Fish recognition using AI

A bit of history

Hundreds of thousands of years ago, people have already been impacting wild animals and plants. Species dying off is not a recent phenomenon. And our capacity to change landscapes and animal populations have been made so easy with technology such as fire.

It’s no coincidence that large animals have gone extinct the moment modern humans have intruded into their territory. Humans have been impacting the earth ever since.

Woolly mammoths have been killed off by humans just four thousands of years ago. Neither is it coincidence that giant sloths of Australia have suddenly gone extinct at the same time modern humans stepped foot on the continent.

Mass extinction

Today, we have advanced so much that we have started a mass extinction event akin to what happened 66 million years ago.

Our machines like fishing ships, tree cutters, and guns have made killing much more efficient. Our industries and use of fossil fuels have generated so much greenhouse gases to the point of altering the world’s climate. We have invented a material called plastic that doesn’t degrade, goes to our oceans and traps marine life.

An estimated of 200-2000 species go extinct each year.

Meanwhile, 15 billion trees are cut each year. This is equivalent to forests the area of three football fields every second.

Fish are important

Fish are important players in ecosystems. They are food sources for many species down the food chain like birds, seagulls, polar bears, and humans. In the Philippines, more than 50% of our animal protein intake comes from fish. They also play a role in enriching coral reefs with nutrients for them to thrive. Coral reefs are important habitats for marine animals. Coral reefs in the Philippines, in particular, are the most biodiverse in the world.

However, fish populations are now declining due to overfishing and climate change. Their numbers have already halved since 1970. It is thus important that we restore and conserve fish populations. We don’t want to tip the balance of ecosystems on which we rely on.

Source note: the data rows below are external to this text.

(** X10: reading, updating or deleting a post id that no stored post has
    makes all three handlers throw, whoever the caller is, and leaves the
    database as it was: the 404 error "Post not found" when the id fits
    the integer column, and the driver's error, which has no status, when
    it does not.  The throw is inside the async handler, so GET
    /api/posts/:id for such an id is not answered. *)
Theorem absent_post_throws
        (w : World) (amb : Ambient) (d : Db)
        (params : list (string * string)) (i : Z)
        (Hid : int_param "id" params = Some i)
        (Habsent : forall q, In q (posts d) -> p_id q <> i) :
  let thrown (site : string) :=
    if Sql.in_int4 i then createError "Post not found" 404 site
    else int4_error in
  PostController.getPostById d params
  = (d, Thrown (thrown
                  "PostController.getPostById (src/config/index.ts:139)"))
  /\ (forall user body,
         PostController.updatePost w amb d params user body
         = (d, Thrown (thrown
                  "PostController.updatePost (src/config/index.ts:251)")))
  /\ (forall user,
         PostController.deletePost d params user
         = (d, Thrown (thrown
                  "PostController.deletePost (src/config/index.ts:313)")))
  /\ (forall site, statusCode (thrown site)
                   = if Sql.in_int4 i then Some 404 else None)
  /\ (forall req id,
         route_of req = PostById id -> params = [("id", id)] ->
         Js.digits_only id = true ->
         response (app w amb d req) = None
         /\ db_after (app w amb d req) = d).
Proof.
  cbv zeta.
  assert (Hget : PostController.getPostById d params
                 = (d, Thrown
                         (if Sql.in_int4 i
                          then createError "Post not found" 404
                                 "PostController.getPostById (src/config/index.ts:139)"
                          else int4_error))).
  { unfold PostController.getPostById.
    rewrite Hid, (joined_by_id_absent d i Habsent).
    destruct (Sql.in_int4 i); reflexivity. }
  split; [exact Hget|]. split; [|split; [|split]].
  - intros user body. unfold PostController.updatePost.
    rewrite Hid, (posts_by_id_absent d i Habsent).
    destruct (Sql.in_int4 i); reflexivity.
  - intros user. unfold PostController.deletePost.
    rewrite Hid, (posts_by_id_absent d i Habsent).
    destruct (Sql.in_int4 i); reflexivity.
  - intros site. destruct (Sql.in_int4 i); reflexivity.
  - intros req id Hroute -> Hdig.
    unfold app. rewrite Hroute. cbn [chain].
    rewrite (validate_id id Hdig). cbn [through]. rewrite Hget.
    split; reflexivity.
Qed.

Lemma absent_post_throws_witness :
  exists e,
    PostController.getPostById Demo.db [("id", "99")] = (Demo.db, Thrown e)
    /\ statusCode e = Some 404.
Proof.
  destruct (absent_post_throws Demo.dev Demo.amb Demo.db [("id", "99")] 99
              eq_refl) as (H & _).
  - intros q Hq. cbn in Hq.
    repeat (destruct Hq as [<- | Hq]; [cbn; discriminate|]). contradiction.
  - eexists. split; [exact H | reflexivity].
Defined.

Lemma author_rows (d : Db) (u : User) :
  users_pk d -> In u (users d) ->
  filter (fun v => u_id v =? u_id u) (users d) = [u].
Proof.
  intros Hpk Hin.
  pose proof (at_most_one_match u_id (u_id u) (users d) Hpk) as Hlen.
  pose proof (first_of_unique u_id (users d) u Hpk Hin) as Hfirst.
  destruct (filter (fun v => u_id v =? u_id u) (users d)) as [|a [|b t]];
    cbn in *; try discriminate; [exact Hfirst | lia].
Qed.







(** X13: when the owner deletes a stored post the answer is 200, that
    post is gone and every other post, the users table and the sequences
    are as before; reading or deleting the same id again makes the
    handler throw the 404 error "Post not found". *)
Theorem owner_delete
        (d : Db) (params : list (string * string)) (B : AuthUser) (p : Post)
        (Hpk : posts_pk d) (Hin : In p (posts d))
        (Hid : int_param "id" params = Some (p_id p))
        (Hown : p_authorId p = a_id B)
        (Hrange : Sql.in_int4 (p_id p) = true) :
  let d' := Sql.delete_post d (p_id p) in
  PostController.deletePost d params B
  = (d', Sent (ok (JObj [("success", JBool true);
                         ("message", JStr "Post deleted successfully")])))
  /\ ~ In p (posts d')
  /\ (forall q, In q (posts d') <-> In q (posts d) /\ p_id q <> p_id p)
  /\ users d' = users d
  /\ users_id_seq d' = users_id_seq d /\ posts_id_seq d' = posts_id_seq d
  /\ PostController.getPostById d' params
     = (d', Thrown (createError "Post not found" 404
                      "PostController.getPostById (src/config/index.ts:139)"))
  /\ PostController.deletePost d' params B
     = (d', Thrown (createError "Post not found" 404
                      "PostController.deletePost (src/config/index.ts:313)")).
Proof.
  cbv zeta.
  assert (Hiff : forall q, In q (posts (Sql.delete_post d (p_id p)))
                           <-> In q (posts d) /\ p_id q <> p_id p).
  { intros q. unfold Sql.delete_post. cbn [posts set_posts].
    rewrite filter_In, negb_true_iff, Z.eqb_neq. reflexivity. }
  assert (Hgone : forall q, In q (posts (Sql.delete_post d (p_id p))) ->
                            p_id q <> p_id p)
    by (intros q Hq; now apply Hiff in Hq).
  split.
  - unfold PostController.deletePost.
    now rewrite Hid, (posts_by_id_stored d p Hpk Hin), Hown, Z.eqb_refl.
  - split; [intros F; now apply Hgone in F|].
    split; [exact Hiff|].
    split; [reflexivity|]. split; [reflexivity|]. split; [reflexivity|].
    split.
    + unfold PostController.getPostById.
      now rewrite Hid, (joined_by_id_absent _ (p_id p) Hgone), Hrange.
    + unfold PostController.deletePost.
      now rewrite Hid, (posts_by_id_absent _ (p_id p) Hgone), Hrange.
Qed.

Lemma owner_delete_witness :
  exists e,
    PostController.getPostById (Sql.delete_post Demo.db 3) [("id", "3")]
    = (Sql.delete_post Demo.db 3, Thrown e)
    /\ statusCode e = Some 404.
Proof.
  assert (Hpk : posts_pk Demo.db) by exact (posts_keys _ demo_db_consistent).
  destruct (owner_delete Demo.db [("id", "3")]
              Demo.alice_user (Demo.post 3) Hpk
              ltac:(right; right; left; reflexivity) eq_refl eq_refl eq_refl)
    as (_ & _ & _ & _ & _ & _ & H & _).
  eexists. split; [exact H | reflexivity].
Defined.

(* ================================================================= *)
(** ** Listings *)


Lemma in_page {A} (n o : nat) (l : list A) (x : A) :
  In x (firstn n (skipn o l)) -> In x l.
Proof.
  intros H. rewrite <- (firstn_skipn o l). apply in_or_app. right.
  rewrite <- (firstn_skipn n (skipn o l)). apply in_or_app. now left.
Qed.

Lemma left_join_authors (d : Db) (r : Post * option User) :
  consistent d -> In r (Sql.left_join d) ->
  In (fst r) (posts d)
  /\ exists u, snd r = Some u /\ In u (users d)
               /\ u_id u = p_authorId (fst r).
Proof.
  intros Hc Hr. split; [now apply left_join_post|].
  pose proof (authors_exist d Hc) as Ha. rewrite Forall_forall in Ha.
  unfold Sql.left_join in Hr.
  apply in_flat_map in Hr as (p & Hp & Hr).
  specialize (Ha p Hp). apply existsb_exists in Ha as (u & Hu & Hid).
  apply Z.eqb_eq in Hid.
  rewrite <- Hid, (author_rows d u (users_keys d Hc) Hu) in Hr.
  destruct Hr as [<- | []]. exists u. cbn. auto.
Qed.

Lemma left_join_posts (d : Db) :
  consistent d -> map fst (Sql.left_join d) = posts d.
Proof.
  intros Hc. pose proof (authors_exist d Hc) as Ha.
  pose proof (users_keys d Hc) as Hk.
  unfold Sql.left_join.
  induction (posts d) as [|p ps IH]; [reflexivity|].
  inversion Ha as [|? ? Hp Hps]; subst.
  cbn [flat_map]. rewrite map_app, (IH Hps).
  apply existsb_exists in Hp as (u & Hu & Hid). apply Z.eqb_eq in Hid.
  now rewrite <- Hid, (author_rows d u Hk Hu).
Qed.

(** With pairwise distinct keys there is one descending arrangement. *)
Lemma may_precede_antisym (a b : option Z) :
  may_precede a b -> may_precede b a -> a = b.
Proof.
  destruct a, b; cbn; trivial; try contradiction.
  intros H1 H2. f_equal. lia.
Qed.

While fish in the oceans have been declining, AI research, especially in the fields of deep learning, has been gaining traction in the past few years.

Image recognition, in particular, has seen a leap in performance in 2012 when Alex Krizhevsky and his team unveiled a deep convolutional network called AlexNet. In 2015, Microsoft’s AI beat humans in object identification.

Our question is how can we use these advancing AI technologies to help in conserving fish in the oceans?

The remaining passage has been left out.